Source material:
* * * * * * *

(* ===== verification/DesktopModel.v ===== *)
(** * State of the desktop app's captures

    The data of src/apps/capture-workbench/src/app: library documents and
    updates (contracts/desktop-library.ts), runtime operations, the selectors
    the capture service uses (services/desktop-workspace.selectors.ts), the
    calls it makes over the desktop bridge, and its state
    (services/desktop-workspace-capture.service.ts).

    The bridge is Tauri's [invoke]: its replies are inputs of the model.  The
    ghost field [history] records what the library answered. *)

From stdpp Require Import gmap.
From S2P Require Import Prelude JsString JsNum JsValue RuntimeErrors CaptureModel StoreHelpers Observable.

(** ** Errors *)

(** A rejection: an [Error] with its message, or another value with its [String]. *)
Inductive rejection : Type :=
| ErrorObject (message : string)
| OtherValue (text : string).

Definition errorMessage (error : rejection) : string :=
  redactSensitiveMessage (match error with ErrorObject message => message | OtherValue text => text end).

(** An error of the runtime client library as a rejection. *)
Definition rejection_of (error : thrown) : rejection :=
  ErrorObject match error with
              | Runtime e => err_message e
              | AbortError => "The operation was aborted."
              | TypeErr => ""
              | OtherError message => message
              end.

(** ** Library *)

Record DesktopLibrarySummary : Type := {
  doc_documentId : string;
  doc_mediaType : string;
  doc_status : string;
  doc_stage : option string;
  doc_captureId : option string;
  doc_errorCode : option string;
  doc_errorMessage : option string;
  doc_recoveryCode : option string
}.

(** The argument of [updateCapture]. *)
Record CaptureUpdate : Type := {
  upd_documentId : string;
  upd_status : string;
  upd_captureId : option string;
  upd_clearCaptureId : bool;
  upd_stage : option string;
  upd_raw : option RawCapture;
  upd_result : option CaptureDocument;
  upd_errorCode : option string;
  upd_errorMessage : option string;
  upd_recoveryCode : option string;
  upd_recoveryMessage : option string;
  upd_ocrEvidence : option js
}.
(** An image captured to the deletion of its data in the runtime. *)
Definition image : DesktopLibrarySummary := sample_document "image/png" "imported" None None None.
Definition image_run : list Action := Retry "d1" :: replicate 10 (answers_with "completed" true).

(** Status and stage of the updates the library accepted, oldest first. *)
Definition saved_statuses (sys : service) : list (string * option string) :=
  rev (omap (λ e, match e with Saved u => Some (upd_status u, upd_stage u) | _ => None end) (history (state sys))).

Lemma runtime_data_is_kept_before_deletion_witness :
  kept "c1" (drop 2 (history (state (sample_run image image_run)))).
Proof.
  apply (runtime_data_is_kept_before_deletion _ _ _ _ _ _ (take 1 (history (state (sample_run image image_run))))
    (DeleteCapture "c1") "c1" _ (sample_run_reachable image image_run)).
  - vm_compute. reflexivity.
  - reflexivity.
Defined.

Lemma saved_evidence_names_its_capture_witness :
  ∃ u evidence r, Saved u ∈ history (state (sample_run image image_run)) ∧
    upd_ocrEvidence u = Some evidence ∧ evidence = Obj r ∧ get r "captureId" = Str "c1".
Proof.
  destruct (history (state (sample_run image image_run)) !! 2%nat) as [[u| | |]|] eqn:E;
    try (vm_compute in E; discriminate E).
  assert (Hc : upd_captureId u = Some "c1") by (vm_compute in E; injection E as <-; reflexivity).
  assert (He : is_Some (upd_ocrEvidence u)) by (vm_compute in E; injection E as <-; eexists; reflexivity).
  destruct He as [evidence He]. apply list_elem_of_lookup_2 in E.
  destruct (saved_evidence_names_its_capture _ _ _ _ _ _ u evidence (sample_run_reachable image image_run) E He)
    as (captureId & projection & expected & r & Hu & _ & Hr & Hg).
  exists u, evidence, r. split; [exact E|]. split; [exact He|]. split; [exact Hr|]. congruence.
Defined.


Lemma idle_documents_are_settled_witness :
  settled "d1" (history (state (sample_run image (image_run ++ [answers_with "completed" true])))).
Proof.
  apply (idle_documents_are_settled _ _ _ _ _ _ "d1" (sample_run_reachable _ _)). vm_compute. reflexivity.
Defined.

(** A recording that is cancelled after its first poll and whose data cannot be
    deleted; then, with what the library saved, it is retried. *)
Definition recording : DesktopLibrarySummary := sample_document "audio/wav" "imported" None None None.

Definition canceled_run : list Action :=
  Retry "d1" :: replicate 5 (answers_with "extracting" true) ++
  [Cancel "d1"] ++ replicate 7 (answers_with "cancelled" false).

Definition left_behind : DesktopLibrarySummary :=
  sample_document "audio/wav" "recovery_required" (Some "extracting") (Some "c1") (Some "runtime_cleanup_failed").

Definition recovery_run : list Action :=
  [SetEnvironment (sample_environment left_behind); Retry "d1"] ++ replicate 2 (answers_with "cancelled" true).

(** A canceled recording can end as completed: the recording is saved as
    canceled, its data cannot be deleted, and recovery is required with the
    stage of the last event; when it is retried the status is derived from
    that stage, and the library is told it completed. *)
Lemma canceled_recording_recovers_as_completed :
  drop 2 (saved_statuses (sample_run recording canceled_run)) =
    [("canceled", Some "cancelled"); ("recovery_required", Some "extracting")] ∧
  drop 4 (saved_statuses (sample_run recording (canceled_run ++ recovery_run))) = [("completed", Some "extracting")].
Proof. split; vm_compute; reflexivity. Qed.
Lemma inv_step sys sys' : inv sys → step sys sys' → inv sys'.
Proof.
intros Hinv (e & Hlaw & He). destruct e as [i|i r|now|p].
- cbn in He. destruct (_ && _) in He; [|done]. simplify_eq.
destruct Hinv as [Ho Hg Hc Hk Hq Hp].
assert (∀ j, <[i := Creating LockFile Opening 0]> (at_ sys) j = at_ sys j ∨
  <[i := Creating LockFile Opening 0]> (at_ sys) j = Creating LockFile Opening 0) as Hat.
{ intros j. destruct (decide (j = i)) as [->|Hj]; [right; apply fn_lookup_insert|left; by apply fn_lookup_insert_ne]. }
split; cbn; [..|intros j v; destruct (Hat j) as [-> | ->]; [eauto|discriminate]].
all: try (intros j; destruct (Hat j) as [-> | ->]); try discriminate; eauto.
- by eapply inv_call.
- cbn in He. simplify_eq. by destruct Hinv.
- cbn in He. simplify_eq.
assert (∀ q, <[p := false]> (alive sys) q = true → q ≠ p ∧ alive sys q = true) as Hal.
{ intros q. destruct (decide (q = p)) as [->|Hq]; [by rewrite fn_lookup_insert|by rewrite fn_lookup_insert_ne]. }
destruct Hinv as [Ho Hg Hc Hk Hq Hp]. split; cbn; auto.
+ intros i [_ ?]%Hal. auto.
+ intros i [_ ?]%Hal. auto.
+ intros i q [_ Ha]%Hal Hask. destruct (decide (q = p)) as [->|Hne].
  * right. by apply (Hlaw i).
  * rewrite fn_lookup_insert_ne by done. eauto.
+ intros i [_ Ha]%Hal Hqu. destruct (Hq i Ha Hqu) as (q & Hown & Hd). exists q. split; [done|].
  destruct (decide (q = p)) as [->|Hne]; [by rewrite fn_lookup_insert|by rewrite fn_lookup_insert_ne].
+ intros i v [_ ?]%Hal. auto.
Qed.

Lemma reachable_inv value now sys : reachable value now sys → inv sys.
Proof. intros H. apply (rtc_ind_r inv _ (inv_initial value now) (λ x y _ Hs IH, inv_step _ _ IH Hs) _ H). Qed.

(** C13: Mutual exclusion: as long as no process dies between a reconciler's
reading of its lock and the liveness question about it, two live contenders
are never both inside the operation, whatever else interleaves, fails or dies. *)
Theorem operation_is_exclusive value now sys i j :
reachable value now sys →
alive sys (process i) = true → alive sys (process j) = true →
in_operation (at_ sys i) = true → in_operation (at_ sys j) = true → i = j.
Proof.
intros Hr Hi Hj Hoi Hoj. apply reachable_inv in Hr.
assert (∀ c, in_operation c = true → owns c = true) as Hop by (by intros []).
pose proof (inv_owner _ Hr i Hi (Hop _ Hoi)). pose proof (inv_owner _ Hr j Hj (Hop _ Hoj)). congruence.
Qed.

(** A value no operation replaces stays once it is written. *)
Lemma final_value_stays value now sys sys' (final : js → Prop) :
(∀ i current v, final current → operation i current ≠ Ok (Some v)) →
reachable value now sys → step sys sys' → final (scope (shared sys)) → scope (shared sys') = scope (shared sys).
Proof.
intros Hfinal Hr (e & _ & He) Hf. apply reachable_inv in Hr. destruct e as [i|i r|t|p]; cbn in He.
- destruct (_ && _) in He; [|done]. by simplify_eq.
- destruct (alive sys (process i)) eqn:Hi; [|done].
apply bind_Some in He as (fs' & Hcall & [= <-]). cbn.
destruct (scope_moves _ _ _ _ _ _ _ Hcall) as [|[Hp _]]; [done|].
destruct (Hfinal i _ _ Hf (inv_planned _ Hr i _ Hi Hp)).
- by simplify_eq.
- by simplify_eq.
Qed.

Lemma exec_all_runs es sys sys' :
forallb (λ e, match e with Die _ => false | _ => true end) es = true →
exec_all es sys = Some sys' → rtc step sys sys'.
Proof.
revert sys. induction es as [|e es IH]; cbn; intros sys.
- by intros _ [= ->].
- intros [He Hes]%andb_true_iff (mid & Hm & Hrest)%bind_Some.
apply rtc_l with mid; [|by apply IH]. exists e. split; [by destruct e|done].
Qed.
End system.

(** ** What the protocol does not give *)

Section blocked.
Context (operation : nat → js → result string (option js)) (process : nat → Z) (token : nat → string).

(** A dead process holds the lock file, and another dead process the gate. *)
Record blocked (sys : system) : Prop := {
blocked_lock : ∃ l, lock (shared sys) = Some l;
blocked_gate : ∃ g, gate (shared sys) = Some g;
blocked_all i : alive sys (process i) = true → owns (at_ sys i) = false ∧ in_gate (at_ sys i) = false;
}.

* * * * * * *

Your assignment:
Among the entries above, the line containing "Theorem operation_is_exclusive value", the line containing "(** A value", and all lines between them are to be restated word for word; nothing else belongs in the reply.

Written answer:
Theorem operation_is_exclusive value now sys i j :
reachable value now sys →
alive sys (process i) = true → alive sys (process j) = true →
in_operation (at_ sys i) = true → in_operation (at_ sys j) = true → i = j.
Proof.
intros Hr Hi Hj Hoi Hoj. apply reachable_inv in Hr.
assert (∀ c, in_operation c = true → owns c = true) as Hop by (by intros []).
pose proof (inv_owner _ Hr i Hi (Hop _ Hoi)). pose proof (inv_owner _ Hr j Hj (Hop _ Hoj)). congruence.
Qed.

(** A value no operation replaces stays once it is written. *)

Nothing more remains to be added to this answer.